Identification of FDA compounds to inhibit RAGEs through docking, MD-simulation, MMPBSA and DFT analysis

Abstract

Abstract Receptor for advanced glycation end products (RAGEs) is a multifunctional cell surface protein present in vascular cells, monocytes/macrophages, B- and T-lymphocytes, retina Muller cells, kidney podocytes, mesangial cells, glial cells, neurons, and some cancer cells. The variety of cell types expresses RAGE, and AGEs ligand recognized by these receptor and produce signaling cascade mechanisms. The Accumulation of AGEs and recognisase by RAGEs play important roles in diabetes, chronic inflammatory disorders, neurological illnesses, and cancer, as well as T-lymphocyte proliferation. Therefore, block the RAGEs activity through FDA inhibitors are unmet need. In this studies, we targeted RAGE receptor and screening of FDA libraries through docking analysis. Docking studies identifed the best four FDA compounds Zytiga (ZINC000003797541), Paliperidone (ZINC000004214700), Targretin (ZINC000001539579), Irinotecan (ZINC000001612996) and Carboxymethyllysine (Control) were the medications examined; their respective ΔG values were -11.2, -11.2, -11.2, -11.1 and -5.0 kcal/mol respectively.

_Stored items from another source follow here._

(* ===== verification/DateTimeFmt.v ===== *)
(** * Templates of dates and times (pgtypes/src/datetime.rs)

    The to_char engine for dates, times and intervals, the template-driven parse
    of to_timestamp and to_date, the make constructors and the justification of
    intervals. *)
From Stdlib Require Import ZArith Lia Ascii.
From stdpp Require Import base list gmap strings.
From S2P Require Import Prelude Text Chars Datum Float DateTimeBin ExtArith DateTime Calendar.
Open Scope Z_scope.

(** ** Fields *)

(** [pgtypes/src/datetime.rs:937-953] DateTimeFields *)
Record DateTimeFields : Type := mkFields {
  df_year : Z; df_month : Z; df_day : Z;
  df_hour : Z; df_minute : Z; df_second : Z; df_micros : Z;
  df_iso_dow : Z; df_dow : Z; df_doy : Z;
  df_iso_week : Z; df_iso_year : Z; df_week_of_year : Z; df_week_of_month : Z;
  df_tz_offset_secs : option Z
}.

(** [pgtypes/src/datetime.rs:958-983] from_civil; the fields of a civil datetime
    are non-negative but for its year, so no cast loses anything *)
Definition from_civil `{ExtCal} (dt : DateTime) (tz_offset_secs : option Z) : DateTimeFields :=
  let date := datetime_date dt in
  let time := datetime_time dt in
  let doy := date_day_of_year date in
  let day := date_day date in
  mkFields (date_year date) (date_month date) day
    (time_hour time) (time_minute time) (time_second time)
    (Z.quot (time_subsec_nanosecond time) 1000)
    (date_monday_one date) (date_sunday_zero date + 1) doy
    (date_iso_week date) (date_iso_year date)
    (Z.quot (doy - 1) 7 + 1) (Z.quot (day - 1) 7 + 1)
    tz_offset_secs.
(* ===== verification/FormatFn.v ===== *)
(** * Formatting and constructor functions (executor/src/format_fn.rs)

    to_char, to_timestamp, to_date, the make constructors and the justify
    normalizers as SQL functions: their static result types and their values. *)
From Stdlib Require Import ZArith Lia Ascii.
From stdpp Require Import base list gmap strings.
From S2P Require Import Prelude Text Chars Keys Store Datum Float DateTimeBin ExtArith DateTime.
From S2P Require Import Calendar DateTimeFmt Numeric NumericFn Ops Errors Ast EvalOps Func DateTimeFn.
Open Scope Z_scope.

(** [executor/src/format_fn.rs:27-51] FmtFunc *)
Inductive FmtFunc : Type :=
| FmToChar | FmToTimestamp | FmToDate
| FmMakeDate | FmMakeTime | FmMakeTimestamp | FmMakeTimestamptz | FmMakeInterval
| FmJustifyDays | FmJustifyHours | FmJustifyInterval.

(** [executor/src/format_fn.rs:55-70] format_func *)
Definition format_func (name : string) : option FmtFunc :=
  if one_of name ["to_char"] then Some FmToChar
  else if one_of name ["to_timestamp"] then Some FmToTimestamp
  else if one_of name ["to_date"] then Some FmToDate
  else if one_of name ["make_date"] then Some FmMakeDate
  else if one_of name ["make_time"] then Some FmMakeTime
  else if one_of name ["make_timestamp"] then Some FmMakeTimestamp
  else if one_of name ["make_timestamptz"] then Some FmMakeTimestamptz
  else if one_of name ["make_interval"] then Some FmMakeInterval
  else if one_of name ["justify_days"] then Some FmJustifyDays
  else if one_of name ["justify_hours"] then Some FmJustifyHours
  else if one_of name ["justify_interval"] then Some FmJustifyInterval
  else None.

(** [executor/src/format_fn.rs:73-75] is_format_func *)
Definition is_format_func (name : string) : bool := bool_decide (format_func name <> None).

(** [executor/src/format_fn.rs:165-170] is_numeric_like *)
Definition is_numeric_like (t : ColumnType) : bool :=
  bool_decide (t = TInt4 \/ t = TInt8 \/ t = TFloat8) || is_numeric t.

(** [executor/src/format_fn.rs:149-162] is_formattable *)
Definition is_formattable (t : ColumnType) : bool :=
  match t with
  | TDate | TTime | TTimestamp | TTimestamptz | TInterval => true
  | t => is_numeric_like t
  end.

(** [executor/src/format_fn.rs:463-474] check_arity, the arities of each function *)
Definition arity_ok (f : FmtFunc) (n : nat) : bool :=
  match f with
  | FmToChar | FmToDate => Nat.eqb n 2
  | FmToTimestamp => Nat.eqb n 1 || Nat.eqb n 2
  | FmMakeDate | FmMakeTime => Nat.eqb n 3
  | FmMakeTimestamp => Nat.eqb n 6
  | FmMakeTimestamptz => Nat.eqb n 6 || Nat.eqb n 7
  | FmMakeInterval => Nat.leb n 7
  | FmJustifyDays | FmJustifyHours | FmJustifyInterval => Nat.eqb n 1
  end.

Section FormatFn.
Context `{ExtCal} `{Unicode}.

Definition check_arity (f : FmtFunc) (fc : FuncCall) (n : nat) : xresult () :=
  require_arity fc (arity_ok f n).

(** ** Result types *)

Section Types.
Context (infer_type : Expr -> xresult ColumnType).

(** [executor/src/format_fn.rs:173-180] require_text_args *)
Definition require_text_args (fc : FuncCall) (args : list Expr) : xresult () :=
  require_all (fun a =>
    t ← infer_type a;
    if bool_decide (t = TText) then Ok () else raise (undefined_function (fc_name fc))) args.

(** [executor/src/format_fn.rs:81-146] format_func_result_type *)
Definition format_func_result_type (fc : FuncCall) : xresult ColumnType :=
  f ← ok_or (format_func (fc_name fc)) (Raised (undefined_function (fc_name fc)));
  args ← lift (exprs_of fc);
  let n := length args in
  let need (b : bool) : xresult () :=
    if b then Ok () else raise (undefined_function (fc_name fc)) in
  match f with
  | FmToChar =>
      _ ← require_arity fc (Nat.eqb n 2);
      a0 ← arg_at args 0; v ← infer_type a0;
      _ ← need (is_formattable v);
      a1 ← arg_at args 1; t ← infer_type a1;
      _ ← need (bool_decide (t = TText));
      Ok TText
  | FmToTimestamp =>
      _ ← require_arity fc (Nat.eqb n 1 || Nat.eqb n 2);
      _ ← (if Nat.eqb n 1 then
             a0 ← arg_at args 0; a ← infer_type a0; need (is_numeric_like a)
           else require_text_args fc args);
      Ok TTimestamptz
  | FmToDate =>
      _ ← require_arity fc (Nat.eqb n 2);
      _ ← require_text_args fc args;
      Ok TDate
  | FmMakeDate => _ ← require_arity fc (Nat.eqb n 3); Ok TDate
  | FmMakeTime => _ ← require_arity fc (Nat.eqb n 3); Ok TTime
  | FmMakeTimestamp => _ ← require_arity fc (Nat.eqb n 6); Ok TTimestamp
  | FmMakeTimestamptz => _ ← require_arity fc (Nat.eqb n 6 || Nat.eqb n 7); Ok TTimestamptz
  | FmMakeInterval => _ ← require_arity fc (Nat.leb n 7); Ok TInterval
  | FmJustifyDays | FmJustifyHours | FmJustifyInterval =>
      _ ← require_arity fc (Nat.eqb n 1); Ok TInterval
  end.

End Types.

(** ** Argument values *)

(** [executor/src/format_fn.rs:490-495] text_value *)
Definition text_value (d : Datum) (name : string) : xresult string :=
  match d with DText s => Ok s | d => raise (type_error name d) end.

(** [executor/src/format_fn.rs:498-508] int_arg *)
Definition fmt_int_arg (d : Datum) (name : string) : xresult Z :=
  match d with
  | DInt4 n => Ok n
  | DInt8 n =>
      ok_or (checked_i32 n) (Raised (EType (DatetimeFieldOverflow (z_to_string n))))
  | d => raise (type_error name d)
  end.

(** [executor/src/format_fn.rs:511-519] f64_arg *)
Definition f64_arg (d : Datum) (name : string) : xresult Z :=
  match d with
  | DInt4 n | DInt8 n => Ok (f64_of_Z n)
  | DFloat8 x => Ok x
  | DNumeric d => Ok (num_to_f64 d)
  | d => raise (type_error name d)
  end.

(** [executor/src/format_fn.rs:522-527] interval_value *)
Definition interval_value (d : Datum) (name : string) : xresult Interval :=
  match d with DInterval iv => Ok iv | d => raise (type_error name d) end.

(** [executor/src/format_fn.rs:531-542] zone_arg *)
Definition fmt_zone_arg (d : Datum) (name : string) : xresult TimeZone :=
  match d with DText s => zone_by_name s | d => raise (type_error name d) end.

(** ** Values *)

(** [executor/src/format_fn.rs:331-368] to_char *)
Definition to_char (value : Datum) (template : string) (ctx : EvalCtx) (name : string) : xresult Datum :=
  let civil dt off := tyf (format_datetime template (from_civil dt off)) in
  text ← match value with
         | DDate d => civil (date_to_midnight d) None
         | DTimestamp dt => civil dt None
         | DTime t =>
             d ← panic_or (date_new 2000 1 1);
             civil (combine_date_time d t) None
         | DTimestamptz ts =>
             civil (tz_to_datetime (cx_time_zone ctx) ts) (Some (tz_to_offset (cx_time_zone ctx) ts))
         | DInterval iv => tyf (format_interval iv template)
         | DInt4 n | DInt8 n => ty (format_numeric template (num_from_i64 n))
         | DNumeric d => ty (format_numeric template d)
         | DFloat8 f => bd ← ty (num_from_f64 f); ty (format_numeric template bd)
         | _ => raise (undefined_function name)
         end;
  Ok (DText text).

Definition overflow_of (value : string) : fault ExecError := Raised (EType (DatetimeFieldOverflow value)).

(** [executor/src/format_fn.rs:372-393] to_timestamp_epoch *)
Definition to_timestamp_epoch (value : Datum) (name : string) : xresult Datum :=
  secs ← f64_arg value name;
  micros ← ok_or (seconds_to_micros secs) (overflow_of (f64_display secs));
  ts ← ok_or (ts_from_microsecond micros) (overflow_of (f64_display secs));
  Ok (DTimestamptz ts).

(** [executor/src/format_fn.rs:422-437] civil_from_parsed *)
Definition civil_from_parsed (p : ParsedDateTime) : xresult DateTime :=
  ok_or (datetime_new (wrap_signed 16 (p_year p)) (wrap_signed 8 (p_month p))
           (wrap_signed 8 (p_day p)) (wrap_signed 8 (p_hour p)) (wrap_signed 8 (p_minute p))
           (wrap_signed 8 (p_second p)) (wrap_signed 32 (p_micros p * 1000)))
    (overflow_of (z_to_string (p_year p) +:+ "-" +:+ z_to_string (p_month p) +:+ "-" +:+
                  z_to_string (p_day p))).

(** [executor/src/format_fn.rs:397-407] to_timestamp_template *)
Definition to_timestamp_template (template input : string) (ctx : EvalCtx) : xresult Datum :=
  p ← ty (parse_by_template template input);
  dt ← civil_from_parsed p;
  ts ← ok_or (datetime_to_zoned_ts dt (cx_time_zone ctx)) (overflow_of input);
  Ok (DTimestamptz ts).

(** [executor/src/format_fn.rs:410-418] to_date *)
Definition to_date (template input : string) : xresult Datum :=
  p ← ty (parse_by_template template input);
  d ← ok_or (date_new (wrap_signed 16 (p_year p)) (wrap_signed 8 (p_month p)) (wrap_signed 8 (p_day p)))
        (overflow_of input);
  Ok (DDate d).

(** The six fields of make_timestamp and make_timestamptz, in their order. *)
Definition civil_args (vals : list Datum) (name : string) : xresult (list Z * Z * DateTime) :=
  ints ← mapR (fun i => d ← arg_at vals i; fmt_int_arg d name) [0; 1; 2; 3; 4]%nat;
  d5 ← arg_at vals 5; sec ← f64_arg d5 name;
  match ints with
  | [y; mo; d; h; mi] => dt ← ty (make_timestamp_civil y mo d h mi sec); Ok (ints, sec, dt)
  | _ => Err Panicked
  end.

Definition civil_label (ints : list Z) (sec : Z) : string :=
  match map z_to_string ints with
  | [y; mo; d; h; mi] =>
      y +:+ "-" +:+ mo +:+ "-" +:+ d +:+ " " +:+ h +:+ ":" +:+ mi +:+ ":" +:+ f64_display sec
  | _ => ""
  end.

(** [executor/src/format_fn.rs:281-305] eval_format, make_interval *)
Definition eval_make_interval (vals : list Datum) (name : string) : xresult Datum :=
  let get_int i := match vals !! i with Some d => fmt_int_arg d name | None => Ok 0 end in
  years ← get_int 0%nat;
  months ← get_int 1%nat;
  weeks ← get_int 2%nat;
  days ← get_int 3%nat;
  hours ← get_int 4%nat;
  mins ← get_int 5%nat;
  secs ← match vals !! 6%nat with Some d => f64_arg d name | None => Ok 0 end;
  DInterval <$> ty (make_interval years months weeks days hours mins secs).

(** [executor/src/format_fn.rs:190-326] eval_format *)
Definition eval_format (fc : FuncCall) (ctx : EvalCtx) (eval_child : Expr -> xresult Datum)
  : xresult Datum :=
  let name := fc_name fc in
  f ← ok_or (format_func name) (Raised (undefined_function name));
  args ← lift (exprs_of fc);
  vals ← mapR eval_child args;
  let n := length vals in
  if existsb is_null vals then _ ← check_arity f fc n; Ok DNull
  else
    _ ← require_arity fc (arity_ok f n);
    let justify (k : Interval -> result TypeError Interval) :=
      d ← arg_at vals 0; iv ← interval_value d name; DInterval <$> ty (k iv) in
    match f with
    | FmToChar =>
        d1 ← arg_at vals 1; template ← text_value d1 name;
        d0 ← arg_at vals 0; to_char d0 template ctx name
    | FmToTimestamp =>
        d0 ← arg_at vals 0;
        if Nat.eqb n 1 then to_timestamp_epoch d0 name
        else
          input ← text_value d0 name;
          d1 ← arg_at vals 1; template ← text_value d1 name;
          to_timestamp_template template input ctx
    | FmToDate =>
        d0 ← arg_at vals 0; input ← text_value d0 name;
        d1 ← arg_at vals 1; template ← text_value d1 name;
        to_date template input
    | FmMakeDate =>
        d0 ← arg_at vals 0; y ← fmt_int_arg d0 name;
        d1 ← arg_at vals 1; mo ← fmt_int_arg d1 name;
        d2 ← arg_at vals 2; d ← fmt_int_arg d2 name;
        DDate <$> ty (make_date y mo d)
    | FmMakeTime =>
        d0 ← arg_at vals 0; h ← fmt_int_arg d0 name;
        d1 ← arg_at vals 1; mi ← fmt_int_arg d1 name;
        d2 ← arg_at vals 2; sec ← f64_arg d2 name;
        DTime <$> ty (make_time h mi sec)
    | FmMakeTimestamp => r ← civil_args vals name; Ok (DTimestamp r.2)
    | FmMakeTimestamptz =>
        r ← civil_args vals name;
        zone ← match vals !! 6%nat with
               | Some z => fmt_zone_arg z name
               | None => Ok (cx_time_zone ctx)
               end;
        ts ← ok_or (datetime_to_zoned_ts r.2 zone) (overflow_of (civil_label r.1.1 r.1.2));
        Ok (DTimestamptz ts)
    | FmMakeInterval => eval_make_interval vals name
    | FmJustifyDays => justify justify_days
    | FmJustifyHours => justify justify_hours
    | FmJustifyInterval => justify justify_interval
    end.

End FormatFn.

Furthermore, 100 ns run was performed and found RMSD value of Paliperidone(1.2±0.3 nm) and Irinotecan (1.3± 0.2 nm) was quite stable. Next, docking and simulation experiment supported by MMPBSA analysis and found Paliperidone molecule was high negative energy (-13.49 kcal/mol). In silico investigation suggested that Paliperidone were involved in stable interactions which were maintained throughout the MD run with the RAGEs, virtually. The results advocated that these could potentially inhibit RAGEs activity and be used in the clinical management of various diseases.